RECORDS
------------------------------------

(** ** A run *)

(** [_discover_in_region]: how many were found and imported, and the instances seen. *)
Definition discover_in_region (region pattern : string) : prog (Z * Z * gset string) :=
  let ami_pattern := if str_truthy pattern then pattern else default "" (worker_discovery_ami_name cfg) in
  or_return (
    ami_ids ← ask (GetAmiIdsByName (Some region) ami_pattern);
    match ami_ids with
    | [] => mret (0, 0, ∅)
    | _ =>
        instances ← ask (ListInstancesByAmi region ami_ids);
        match instances with
        | [] => mret (0, 0, ∅)
        | _ =>
            result ← ask (BulkImportWorkers instances region "worker-controller-discovery");
            total_imported ← lift (as_int (pd_get_or "total_imported" (PInt 0) result));
            total_found ← lift (as_int (pd_get_or "total_found" (PInt (Z.of_nat (length instances))) result));
            mret (total_found, total_imported, list_to_set (map e_instance_id instances))
        end
    end) (0, 0, ∅).

(** The status of a stored worker, UNKNOWN when it is none. *)
Definition stored_status (worker : pydict) : CMLWorkerStatus :=
  match as_str (py_or (pd_get "status" worker) (PStr "")) with
  | Ok s => match enum_call s with Ok st => st | Err _ => UNKNOWN end
  | Err _ => UNKNOWN
  end.

(** What the loop asks about a worker: its instance, when it has one, is not over already and
    was not seen. *)
Definition orphan_candidate (seen : gset string) (worker : pydict) : res (option (string * string)) :=
  instance ← as_ostr (py_or (pd_get "ec2_instance_id" worker) (pd_get "aws_instance_id" worker));
  worker_id ← as_ostr (pd_get "id" worker);
  Ok (if negb (ostr_truthy instance) || negb (ostr_truthy worker_id) then None
      else if bool_decide (stored_status worker ∈ [TERMINATED; SHUTTING_DOWN]) then None
      else if bool_decide (default "" instance ∈ seen) then None
      else Some (default "" worker_id, default "" instance)).

(** One turn: EC2 is asked before a worker is given up. *)
Definition collect_orphan (region : string) (worker_id instance : string) : prog Z :=
  state ← ask (GetInstanceState (Some region) instance);
  if (match state with None => true | Some s => String.eqb (e_state s) "terminated" end)
  then or_return (_ ← ask (MarkWorkerTerminated worker_id "orphan_detection" "worker-controller-discovery"); mret 1) 0
  else mret 0.

Fixpoint collect_orphans (region : string) (seen : gset string) (workers : list pydict) (count : Z) : prog Z :=
  match workers with
  | [] => mret count
  | w :: workers =>
      candidate ← lift (orphan_candidate seen w);
      n ← match candidate with Some (worker_id, instance) => collect_orphan region worker_id instance | None => mret 0 end;
      collect_orphans region seen workers (count + n)
  end.

(** [_garbage_collect_orphans] *)
Definition garbage_collect_orphans (region : string) (seen : gset string) : prog Z :=
  or_return (db_workers ← ask (GetWorkers None (Some region)); collect_orphans region seen db_workers 0) 0.

(** The loop over the regions: found, imported and given up. *)
Fixpoint discover_regions (pattern : string) (regions : list string) : prog (Z * Z * Z) :=
  match regions with
  | [] => mret (0, 0, 0)
  | region :: regions =>
      '(found, imported, seen) ← discover_in_region region pattern;
      orphans ← garbage_collect_orphans region seen;
      '(f, i, o) ← discover_regions pattern regions;
      mret (found + f, imported + i, orphans + o)
  end.

(** [_run_discovery] *)
Definition run_discovery (d : discovery_settings) : prog () :=
  _ ← write (fun c => c <| discovery_runs := discovery_runs c + 1 |>);
  t ← now;
  _ ← write (fun c => c <| last_discovery_at := Some t |>);
  '(found, imported, orphans) ← discover_regions (ds_ami_name_pattern d) (ds_regions d);
  write (fun c => c <| total_discovered := total_discovered c + found |> <| total_imported := total_imported c + imported |>
                    <| total_orphans_terminated := total_orphans_terminated c + orphans |>).

(** One turn of [_run_discovery_loop]; an error is logged. *)
Definition discovery_turn : prog () :=
  ignore_errors (d ← get_discovery_settings; if ds_enabled d then run_discovery d else mret ()).

(** ** Metrics *)

(** [_collect_and_report_metrics] *)
Definition collect_metrics_cml (w : worker) : prog (option system_stats) :=
  if negb (ostr_truthy (w_ip_address w)) then mret None
  else
    _ ← when (ws_registry cfg && cml_websocket_enabled cfg) (ensure_monitoring w);
    pushed ← (if ws_registry cfg then ask (MonitorHasStats (w_id w)) else mret false);
    if pushed : bool then mret None else attempt (ask (GetSystemStats (default "" (w_ip_address w)))).

Definition collect_and_report_metrics (w : worker) : prog () :=
  t ← now;
  _ ← now;
  ec2 ← (if ostr_truthy (w_ec2_instance_id w)
         then r ← attempt (ask (GetEc2Metrics (default "" (w_ec2_instance_id w)))); mret (match r with Some _ => true | None => false end)
         else mret false);
  cml ← collect_metrics_cml w;
  _ ← ignore_errors (ask (ReportMetrics (w_id w) t ec2 cml));
  _ ← when (ostr_truthy (w_ip_address w)) (collect_and_report_cml_data w t);
  when (ostr_truthy (w_ec2_instance_id w) && negb (ostr_truthy (w_ami_name w))) (on_demand_refresh w).

(** The loop of [_collect_all_worker_metrics] *)
Fixpoint collect_each (workers : list worker) : prog () :=
  match workers with
  | [] => mret ()
  | w :: workers =>
      _ ← ignore_errors (_ ← collect_and_report_metrics w; write (fun c => c <| metrics_collected_count := metrics_collected_count c + 1 |>));
      collect_each workers
  end.

Definition collect_all_worker_metrics : prog () :=
  workers_data ← attempt (ask (GetWorkers (Some RUNNING) None));
  match workers_data with
  | None | Some [] => mret ()
  | Some data => workers ← lift (mapM worker_from_dict data); collect_each workers
  end.

(** ** What the connections report *)

(** [_on_ws_lab_stats]: a lab that is not known yet is looked for. *)
Definition on_ws_lab_stats (worker_id lab_id : string) : prog () :=
  known ← read (fun c => default ∅ (known_lab_ids c !! worker_id));
  _ ← when (negb (bool_decide (lab_id ∈ known))) (
        _ ← write (fun c => c <| known_lab_ids := <[worker_id := {[lab_id]} ∪ known]> (known_lab_ids c) |>);
        ignore_errors (ask (TriggerLabDiscovery worker_id [lab_id] "websocket-lab-stats")));
  ignore_errors (ask (ReportLabStats worker_id lab_id)).

(** [_on_ws_connection_change]: what is known is forgotten when the connection goes. *)
Definition on_ws_connection_change (worker_id : string) (connected : bool) : prog () :=
  _ ← ignore_errors (ask (ReportWsStatus worker_id connected));
  when (negb connected) (write (fun c => c <| known_lab_ids := delete worker_id (known_lab_ids c) |>)).
End Discovery.

(** * What the loops beside the visits do

    A worker is given up only when EC2 has just said that its instance is gone; the settings
    of the discovery are asked for again when they are old; a lab is reported as new once. *)
From S2P Require Import Prelude PyData Enums Programs Reconciliation WorkerVisits WorkerVisitsProps.
Import WorkerStatus.

Section Orphans.
Context `{Services} (cfg : settings).

(** The worker that an event gives up. *)
Definition marked (e : event) : option string :=
  match e with Ev c => match c with MarkWorkerTerminated worker_id _ _ => Some worker_id | _ => None end end.

(** At [h], EC2 says that the instance is gone. *)
Definition instance_gone (h : list event) (region instance : string) : Prop :=
  exists s, answer _ h (GetInstanceState (Some region) instance) = Ok s /\
    match s with None => True | Some s => e_state s = "terminated" end.

(** A worker that the control plane has in a region. *)
Definition stored_in (region : string) (d : pydict) : Prop :=
  exists h ds, answer _ h (GetWorkers None (Some region)) = Ok ds /\ d ∈ ds.

(** In [l], after [h], a worker is given up just after EC2 said that its instance is gone: it is
    stored, and not over. *)
Definition justified (h l : list event) : Prop :=
  forall l1 e l2 worker_id, l = l1 ++ e :: l2 -> marked e = Some worker_id ->
    exists l0 region instance d,
      l1 = l0 ++ [Ev (GetInstanceState (Some region) instance)] /\ instance_gone (h ++ l0) region instance /\
      stored_in region d /\ orphan_candidate ∅ d = Ok (Some (worker_id, instance)).

Definition careful (c c' : controller) : Prop := exists l, log c' = log c ++ l /\ justified (log c) l.

#[local] Instance careful_preorder : PreOrder careful.
Proof.
  split.
  - intros c. exists []. split; [by rewrite app_nil_r|]. intros [] ? ? ? [=].
  - intros c1 c2 c3 (l & H1 & J1) (l' & H2 & J2). exists (l ++ l'). split; [by rewrite H2, H1, app_assoc|].
    rewrite H1 in J2. intros l1 e l2 i Hl Hm. symmetry in Hl. apply app_eq_app in Hl as (k & [[-> Hk]|[-> Hk]]).
    + destruct (J2 _ _ _ _ Hk Hm) as (l0 & region & instance & d & -> & Hg & Hd).
      exists (l ++ l0), region, instance, d. rewrite <- !app_assoc in *. eauto.
    + destruct k as [|e' k]; cbn in Hk.
      * destruct (J2 [] e l2 i (eq_sym Hk) Hm) as (l0 & ? & ? & ? & Hn & _). by destruct l0.
      * injection Hk as -> ->. by eapply J1.
Qed.

Definition no_mark (e : event) : bool := match marked e with None => true | Some _ => false end.

Lemma careful_adds {A} (m : prog A) : within (adds no_mark) m -> within careful m.
Proof.
  intros Hm c. destruct (Hm c) as (l & Hl & Hn). exists l. split; [done|]. intros l1 e l2 i -> He.
  rewrite forallb_app in Hn. apply andb_prop in Hn as [_ Hn]. cbn in Hn. unfold no_mark in Hn. by rewrite He in Hn.
Qed.

Lemma careful_ask {A B} (q : call A) (f : A -> prog B) :
  no_mark (Ev q) = true -> (forall h a, answer _ h q = Ok a -> within careful (f a)) -> within careful (ask q ≫= f).
Proof.
  intros Hq Hf c. pose proof (careful_adds _ (adds_ask no_mark q Hq) c) as Hc. unfold mbind, prog_bind.
  destruct (ask q c) as [r c1] eqn:E. cbn in Hc. injection E as Hr Hc1. subst c1. destruct r as [a|e]; [|done].
  etrans; [exact Hc|]. by eapply Hf.
Qed.
Lemma careful_ret {A} (a : A) : within careful (mret a).
Proof. apply (within_ret careful). Qed.
Lemma careful_or_return {A} (m : prog A) x : within careful m -> within careful (or_return m x).
Proof. intros Hm. apply (within_try careful); [done|]. intros e. apply careful_ret. Qed.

------------------------------------

Locate the word "UNKNOWN" in the data above. Copy every line carrying it.

(** The status of a stored worker, UNKNOWN when it is none. *)
  | Ok s => match enum_call s with Ok st => st | Err _ => UNKNOWN end
  | Err _ => UNKNOWN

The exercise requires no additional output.